Pilonidal treatment philosophy is undergoing a great change. In the past, the general assumption was that ALL tissue around the abscess needed to be excised. As you might imagine, this treatment philosophy lead to enormous wounds, some of which never healed. Today, you will find surgeons that advocate minimal treatment and surgeons who still that feel that all disease tissue must be removed. What will be presented on this page is a suggestion of treatments depending on severity of the disease. The choice is ultimately between you and your surgeon.
What should you do? Learn as much as you can about your body and Pilonidal abscesses. Stay calm. And think of medical knowledge as a jigsaw puzzle. Scientists know the outlines pretty well, but researchers are still struggling to make the smaller pieces fit into place. You need to learn everything you can about this disease, look at your symptoms, lifestyle and choices. Then discuss that with your doctor to come to an agreement on which direction treatment should take.
The consensus is that Pilonidals of this type should be left alone. Good hygiene and hair removal should be practiced diligently. Regular exfoliation of the cleft and use of No Bump Rx. Use a coccyx cushion to keep pressure off the area and use proper posture when sitting. Keep an awareness of the natal cleft and check regularly for any increase in discomfort or drainage. If a problem is developing, you want to nip it as soon as possible.
This is open for debate. Some doctors feel that an active Pilonidal should be treated with non-excision methods such as the Pit Picking, which involves removal of the midline pits and drainage of the abscess. Doctors who advocate the complete non-surgical approach will counsel to follow the approach listed above for No Symptoms. Again, keep an awareness of the natal cleft and check regularly for any increase in discomfort or drainage. If a problem is developing, you want to nip it as soon as possible.

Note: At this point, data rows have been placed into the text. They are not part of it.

(** A call returns, raises, or (one loop of the glpk reader) never ends. *)
Inductive outcome (A : Type) :=
| Return (a : A)
| Raise (e : exn)
| Loops.
Arguments Return {A} a.
Arguments Raise {A} e.
Arguments Loops {A}.

Definition obind {A B} (m : outcome A) (k : A → outcome B) : outcome B :=
  match m with
  | Return a => k a
  | Raise e => Raise e
  | Loops => Loops
  end.


(** ** numpy arrays

    An array is its shape and its cells in row-major order.  An [object] array
    holds Python strings here: the module only builds such arrays from tokens
    and rendered text. *)

Inductive ndarray :=
| ObjArr (shape : list nat) (data : list string)
| FloatArr (shape : list nat) (data : list pyfloat)
| IntArr (shape : list nat) (data : list Z).       (* int64 cells *)

(** The result of [np.prod(shape)]: an integer, except that the product of the
    empty shape [()] is the float [1.0]. *)
Inductive pynum :=
| NInt (k : nat)
| NFloat (k : nat).

Module Np.

Definition shape (a : ndarray) : list nat :=
  match a with
  | ObjArr s _ | FloatArr s _ | IntArr s _ => s
  end.

Definition ndim (a : ndarray) : nat := length (shape a).

Definition count (s : list nat) : nat := fold_right Nat.mul 1 s.

(** [a.size] *)
Definition size (a : ndarray) : nat := count (shape a).

(** [np.prod(shape)] *)
Definition prod (s : list nat) : pynum :=
  match s with
  | [] => NFloat 1
  | _ => NInt (count s)
  end.

Definition num_value (x : pynum) : nat :=
  match x with
  | NInt k | NFloat k => k
  end.

(** [x + y] on these numbers: a float operand makes the sum a float. *)
Definition num_add (x y : pynum) : pynum :=
  match x, y with
  | NInt a, NInt b => NInt (a + b)
  | _, _ => NFloat (num_value x + num_value y)
  end.

Definition num_sub (x y : pynum) : pynum :=
  match x, y with
  | NInt a, NInt b => NInt (a - b)
  | _, _ => NFloat (num_value x - num_value y)
  end.

(** The array is well formed when it has as many cells as its shape says. *)
Definition wf (a : ndarray) : Prop :=
  match a with
  | ObjArr s d => length d = count s
  | FloatArr s d => length d = count s
  | IntArr s d => length d = count s
  end.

An acute infection (needing to be lanced or antibiotics) is a red-flag of a growing problem. An abscess that is infecting regularly is one that is probably tunneling, and the longer treatment is delayed, the worse the problem may be getting. It is probably time to look at the Excision Treatments page if this describes you - Pit Picking is still a viable option at this point and should be considered if there is a surgeon near you that practices the procedure.
This is a problem that needs attention. It is still possible for Pit Picking and lancing as a first line treatment. If the more conservative approaches fail, your surgeon will almost certainly suggest excision surgery or Cleft Lift.
Your options now lean into full excision surgeries. The three that should be considered are excision with open healing, excision with closed healing and the Cleft Lift/Modified Karydakis flap. Failure of the more conservative methods usually indicates that there is a larger problem that needs more in-depth surgical exploration.
There are two important considerations here: the first is to differentiate between a recurrence of the abscess and a wound that will not heal. Wounds in the lower natal cleft don't get much oxygen and can be difficult to heal. If you are dealing with a non-healing wound, your first choice should be to look for a Wound Care Center (Wound Healing Center.) If it is determined that further surgery is needed, you might want to heavily consider a Cleft Lift or the Modified Karydakis flap. Both of these surgeries flatten the midline and raise up the depth of the natal cleft so that oxygen can get to the area.
It is important to remember that you have choices every step of the way. If your surgeon doesn't know some of these techniques, ask them to learn...or find one that does. Any surgeon who's mind is closed to new ideas, is not going to be a good partner in helping you rid yourself of this beast.